Hasta mi correo de Gmail me ha lanzado
un aviso últimamente en lo que a espacio disponible se refiere, y es que nunca
he tenido la prudencia de ir borrando los cientos de mensajes que recibo todos
los meses del banco, de aseguradoras, de la comunidad de propietarios, de
Facebook, de Twitter, de ONGs, de los periódicos a los que estoy suscrito y
también de decenas de administraciones y empresas a las que un mal día tuve la
ocurrencia de facilitar una dirección electrónica, y que me interesan tan poco
que no suelo tomarme la molestia de abrir y, mucho menos, de leer, salvo que el
asunto haga referencia a la inminencia del apocalipsis, en cuyo caso, ya me
habría enterado por otras señales, como que las palomas del carril bici
empiecen a aparecer espachurradas y ya no se molesten en apartarse al paso de
mi bicicleta eléctrica.
Y es que esto de la memoria finita es un
problema, o más bien un problemón. Porque, a pesar de que llevan años
diciéndonos que, con las nuevas tecnologías, no íbamos a necesitar memorizar ni
guardar nada y que todo iba a estar en la nube, el que más y el que menos, se
resiste a borrar las fotografías que guarda en la tarjeta sim de su teléfono
móvil y no tiene el tiempo ni la voluntad de subir a la nube los miles de
documentos, archivos, imágenes y vídeos caseros que acumula en un lugar
recóndito de su ordenador portátil, desde mucho antes de saber que existía una
nube que no tenía nada que ver con la meteorología. De hecho, son tantos los
recuerdos acumulados que uno ni se acuerda de la mayoría de ellos, lo que
incrementa el temor a perderlos definitivamente, precisamente por eso, porque
ya no es capaz de recordarlos.
Está bien, lo reconozco, padezco una
especie de síndrome de Diógenes nostálgico-virtual. Y no soy capaz de tirar
nada a la papelera de reciclaje. Y eso que siempre he presumido de tener buena
memoria.
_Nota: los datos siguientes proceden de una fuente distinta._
Lemma unlinkat_Ok nm d u d' : unlinkat None nm d = (Ok u, d') → d'.(live) !! nm = None.
Proof.
  unfold unlinkat. intros (a & d1 & _ & Hr)%fsm_bind_Ok. apply fsm_bind_Ok in Hr as (o & d2 & Ho & Hr).
  injection Ho as <- ->. cbn [dir_at] in Hr. destruct (live d2 !! nm) as [n|] eqn:El.
  - apply fsm_bind_Ok in Hr as (b & d3 & Hg & Hr). apply guard_Ok in Hg as [_ ->].
    injection Hr as _ <-. apply set_entry_gone.
  - injection Hr as _ <-. done.
Qed.

Lemma rmdir_Ok nm d u d' : rmdir None nm d = (Ok u, d') → d'.(live) !! nm = None.
Proof.
  unfold rmdir. intros (a & d1 & _ & Hr)%fsm_bind_Ok. apply fsm_bind_Ok in Hr as (o & d2 & Ho & Hr).
  injection Ho as <- ->. cbn [dir_at] in Hr. destruct (live d2 !! nm) as [n|] eqn:El.
  - apply fsm_bind_Ok in Hr as (b & d3 & Hg & Hr). injection Hg as <- <-.
    apply fsm_bind_Ok in Hr as (c & d4 & Hg & Hr). apply guard_Ok in Hg as [_ ->].
    injection Hr as _ <-. apply set_entry_gone.
  - injection Hr as _ <-. done.
Qed.

Lemma destroy_in_Ok depth nm d u d' :
  destroy_in self idle depth None nm d = (Ok u, d') → d'.(live) !! nm = None.
Proof.
  destruct depth as [|depth]; cbn [destroy_in]; intros (o & d1 & Ho & Hr)%fsm_bind_Ok;
    unfold statat in Ho; apply fsm_bind_Ok in Ho as (a & d0 & _ & Ho); injection Ho as Ho ->; cbn [dir_at] in Ho;
    (destruct o as [n|]; [|by injection Hr as _ <-]); destruct (n_type n);
    try (exact (unlinkat_Ok _ _ _ _ Hr)); try discriminate Hr.
  1,2: do 3 apply fsm_bind_Ok in Hr as (? & ? & _ & Hr); by eapply unlinkat_Ok.
  do 4 apply fsm_bind_Ok in Hr as (? & ? & _ & Hr). by eapply rmdir_Ok.
Qed.

Lemma destroy_Ok depth nm d u d' : destroy self depth nm d = (Ok u, d') → d'.(live) !! nm = None.
Proof.
  unfold destroy, destroy_with. intros (? & ? & _ & Hr)%fsm_bind_Ok. apply fsm_bind_Ok in Hr as (? & ? & _ & Hr).
  by eapply destroy_in_Ok.
Qed.
(* ===== verification/Endpoint.v ===== *)
(** * The private directory and the control endpoint
      ([werewolf-core/src/local_fs/directory.rs] and [mod.rs],
      [werewolfd/src/control/socket.rs])

    [Module DirOpen]: [PrivateDirectory::open] on a tree of directories, and
    the default place of the socket. [Module Endpoint]: the lock file, the
    stale socket and the listener of the control endpoint, as the system
    calls that any number of daemons make in one directory, in any order,
    each of which may fail or be the last one its process makes.

    [Module DirOpenSpec], [Module EndpointSpec]: what an opened directory
    satisfies; one daemon at a time owns an endpoint, and no daemon removes
    anything but a dead socket; after a crash the next daemon takes over. *)

From stdpp Require Import gmap.
From S2P Require Export LocalFs.

Local Open Scope Z_scope.

(** ** Opening *)

Module DirOpen.
Import LocalFs.

(** The real and effective user and group of the process. *)
Record Creds : Type := mkCreds { euid : Z; egid : Z; ruid : Z; rgid : Z }.

Definition credentials (c : Creds) : result IoError (Z * Z) :=
  if negb (c.(euid) =? c.(ruid)) || negb (c.(egid) =? c.(rgid)) then Err Unsafe else Ok (c.(euid), c.(egid)).

(** The tree by absolute path; [openable] says whether the kernel lets the
    process open or create an entry, apart from its type. *)
Record Tree : Type := mkTree {
  nodes : gmap (list str) Node;
  tree_umask : Z;
  tree_inode : Z * Z;
  openable : list str → bool
}.

(** [openat] with [DIRECTORY | NOFOLLOW]. *)
Definition openat_directory (t : Tree) (path : list str) : result IoError Node :=
  if negb (t.(openable) path) then Err SystemCall
  else match t.(nodes) !! path with
       | None => Err NoEntry
       | Some n => if bool_decide (n.(n_type) = Directory) then Ok n else Err SystemCall
       end.

Definition O2000 : Z := 1024.

(** [mkdirat] with mode 0700: a parent with the set-group-ID bit gives its
    group and the bit to the new directory. *)
Definition mkdirat (t : Tree) (parent : Node) (path : list str) (uid gid : Z) : Tree :=
  let inherits := negb (Z.land parent.(n_mode) O2000 =? 0) in
  let mode := Z.land O700 (Z.lnot t.(tree_umask)) in
  let n := mkNode Directory uid (if inherits then parent.(n_gid) else gid)
             (if inherits then Z.lor mode O2000 else mode) 2 t.(tree_inode) [] false in
  mkTree (<[path := n]> t.(nodes)) t.(tree_umask) (t.(tree_inode).1, t.(tree_inode).2 + 1) t.(openable).

(** The loop of [open]: [fd] is the directory reached, at [path]. *)
Fixpoint walk (t : Tree) (fd : Node) (path parts : list str) (create_leaf : bool) (uid gid : Z)
    : result IoError (list str) * Tree :=
  match parts with
  | [] => (Ok path, t)
  | name :: rest =>
      let leaf := bool_decide (rest = []) in
      let next := path ++ [name] in
      let '(opened, t') :=
        match openat_directory t next with
        | Err NoEntry =>
            if leaf && create_leaf then
              let t' := mkdirat t fd next uid gid in (openat_directory t' next, t')
            else (Err NoEntry, t)
        | r => (r, t)
        end in
      match opened with
      | Err e => (Err e, t')
      | Ok n =>
          if (if leaf then private n uid gid else ancestor n uid gid)
          then walk t' n next rest create_leaf uid gid
          else (Err Unsafe, t')
      end
  end.

Definition normal (c : Component) : option str := match c with Normal s => Some s | _ => None end.

(** [open]: the absolute path of the directory with the credentials. *)
Definition open (c : Creds) (t : Tree) (path : str) (create_leaf : bool)
    : result IoError (PrivateDirectory * list str) * Tree :=
  match credentials c with
  | Err e => (Err e, t)
  | Ok (uid, gid) =>
      match components path with
      | RootDir :: first :: parts =>
          match mapM normal (first :: parts) with
          | None => (Err Unsafe, t)
          | Some names =>
              match openat_directory t [] with
              | Err e => (Err e, t)
              | Ok root =>
                  if negb (ancestor root uid gid) then (Err Unsafe, t)
                  else match walk t root [] names create_leaf uid gid with
                       | (Ok leaf, t') => (Ok (mkPrivate uid gid, leaf), t')
                       | (Err e, t') => (Err e, t')
                       end
              end
          end
      | _ => (Err Unsafe, t)
      end
  end.

(** [PathBuf::join]. *)
Definition path_join (base rest : str) : str :=
  match rest with
  | b :: _ =>
      if bool_decide (b = x2f) then rest
      else match last base with
           | None => rest
           | Some c => if bool_decide (c = x2f) then base ++ rest else base ++ lit "/" ++ rest
           end
  | [] => match last base with
          | None => []
          | Some c => if bool_decide (c = x2f) then base else base ++ lit "/"
          end
  end.

(** [default_control_socket]; [runtime] is [XDG_RUNTIME_DIR]. *)
Definition default_control_socket (c : Creds) (t : Tree) (runtime : option str) : result IoError str :=
  match runtime with
  | None => Err NoEntry
  | Some r => _ ← (open c t r false).1; Ok (path_join (path_join r (lit "werewolf")) (lit "control.sock"))
  end.

(** [lock]: [held] when another process holds the lock of the file. *)
Definition lock (self : PrivateDirectory) (held : bool) (nm : str) : fsm () :=
  _ ← guard (name_ok nm) Unsafe;
  _ ← call;
  ok ← gets (λ d, private d.(self_stat) self.(uid) self.(gid));
  _ ← guard ok Unsafe;
  old ← gets (λ d, d.(live) !! nm);
  node ← match old with
         | Some n => _ ← call; if bool_decide (n.(n_type) = RegularFile) then mret n else fail SystemCall
         | None => create self nm
         end;
  _ ← guard (regular self node) Unsafe;
  _ ← call;
  guard (negb held) SystemCall.

End DirOpen.

(** ** The control endpoint *)

Module Endpoint.
Import LocalFs.

(** [bind] splits the path of the socket. *)
Definition parent (socket : str) : option (list Component) :=
  match components socket with
  | [] | [RootDir] => None
  | parts => Some (removelast parts)
  end.
Definition file_name (socket : str) : option str :=
  match last (components socket) with Some (Normal n) => Some n | _ => None end.

Definition lock_name (name : str) : str := lit "." ++ name ++ lit ".lock".

(** Where a daemon is between two system calls of [bind] and [close], with
    the inodes it remembers: of its lock file, of the socket it found, of the
    socket it made. *)
Inductive Phase : Type :=
| Start
| Opened (lock : Z * Z)
| Validated (lock : Z * Z)
| Locked
| Found (inode : Z * Z)
| Refused (inode : Z * Z)
| Stale (inode : Z * Z)
| Free
| Bound (made : Z * Z)
| Listening (made : Z * Z)
| Restricting (made before : Z * Z)
| Chmodded (made before : Z * Z)
| Serving (made : Z * Z)
| Closing (made : Z * Z) (inode : option (Z * Z))
| Dropped (inode : option (Z * Z))
| Unlinking (inode : Z * Z)
| Unlocking
| Stopped.

#[export] Instance phase_eq_dec : EqDecision Phase.
Proof. solve_decision. Defined.

Record Daemon : Type := mkDaemon { name : str; mask : Z; phase : Phase }.

(** The directory, who holds the lock of a file and who listens on a socket,
    both by inode, and the daemons that run. *)
Record World : Type := mkWorld {
  dir : Dir;
  flocks : gmap (Z * Z) nat;
  listeners : gmap (Z * Z) nat;
  daemons : gmap nat Daemon
}.

Definition SOCKET_MODE : Z := 511.

Section endpoint.
(** The directory that [PrivateDirectory::open] pinned. *)
Variable self : PrivateDirectory.
Variable self_stat : Node.

(** [Self::name] and [revalidate]. *)
Definition usable (nm : str) : bool := name_ok nm && private self_stat self.(uid) self.(gid).

(** [validate_socket]. *)
Definition validate_socket (s : Node) : bool :=
  bool_decide (s.(n_type) = Socket) && (s.(n_uid) =? self.(uid)) && (s.(n_gid) =? self.(gid)) && (s.(n_nlink) =? 1).

(** [socket_stat]. *)
Definition socket_stat (d : Dir) (nm : str) : result IoError (option Node) :=
  _ ← require (usable nm) Unsafe;
  match d !! nm with
  | None => Ok None
  | Some s => _ ← require (validate_socket s) Unsafe; Ok (Some s)
  end.
Definition socket_inode (d : Dir) (nm : str) : result IoError (option (Z * Z)) :=
  socket_stat d nm ≫= λ s : option Node, Ok (n_inode <$> s).

(** [self.socket_inode(name)? == Some(inode)]. *)
Definition still (d : Dir) (nm : str) (inode : Z * Z) : bool :=
  match socket_inode d nm with Ok (Some i) => bool_decide (i = inode) | _ => false end.

(** The effects of the system calls. *)
Definition with_dir (f : Dir → Dir) (w : World) : World := mkWorld (f w.(dir)) w.(flocks) w.(listeners) w.(daemons).
Definition made (t : FileType) (mode : Z) (inode : Z * Z) : Node :=
  mkNode t self.(uid) self.(gid) mode 1 inode [] false.
Definition chmod (mode : Z) (n : Node) : Node :=
  mkNode n.(n_type) n.(n_uid) n.(n_gid) mode n.(n_nlink) n.(n_inode) n.(n_data) n.(n_synced).
Definition flock (inode : Z * Z) (p : nat) (w : World) : World :=
  mkWorld w.(dir) (<[inode := p]> w.(flocks)) w.(listeners) w.(daemons).
Definition listen (inode : Z * Z) (p : nat) (w : World) : World :=
  mkWorld w.(dir) w.(flocks) (<[inode := p]> w.(listeners)) w.(daemons).
Definition unlisten (inode : Z * Z) (w : World) : World :=
  mkWorld w.(dir) w.(flocks) (delete inode w.(listeners)) w.(daemons).
Definition unlocked (p : nat) (w : World) : World :=
  mkWorld w.(dir) (filter (λ x, x.2 ≠ p) w.(flocks)) w.(listeners) w.(daemons).
Definition set_phase (p : nat) (q : Daemon) (f : Phase) (w : World) : World :=
  mkWorld w.(dir) w.(flocks) w.(listeners) (<[p := mkDaemon q.(name) q.(mask) f]> w.(daemons)).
Pero dicen que, para acumular nuevos recuerdos, es necesario
prescindir de algunos de los antiguos, cosa que yo no soy capaz de hacer. Así
que, cuando la memoria de mi teléfono colapse definitivamente, el ordenador
portátil se sature de vídeos y fotografías y el correo electrónico no me deje
mandar ni recibir mensajes con archivos adjuntos, voy a tener que volver a
comprarme el periódico los fines de semana, desempolvar la vieja enciclopedia
que conservo en mi modesta biblioteca, empezar a revelar yo mismo mis
fotografías y guardarlas en álbumes, y también escribir cartas y mandarlas por
medios tradicionales, para que, si me las devuelve el servicio de correos, sepa
al menos que nunca llegaron a su destino y pueda buscar otro medio de llegar a
su destinatario, (como alguna paloma que todavía no se hayan llevado por
delante los patinetes eléctricos).
Y, entre tanto, rezar para que mi
hipocampo siga generando nuevas neuronas que me ayuden a recordar, por lo
menos, el lugar en que se encuentra el quiosco de prensa y la oficina de
correos, el nombre de las cosas sin necesidad de ponerles un cartel que me
ayude a no olvidarlo y a todos aquellos a los que alguna vez quise decir algo,
inmortalizar en una instantánea antes de que el tiempo modelase sus facciones,
dándoles otro aspecto, o hacer partícipes de mis pensamientos.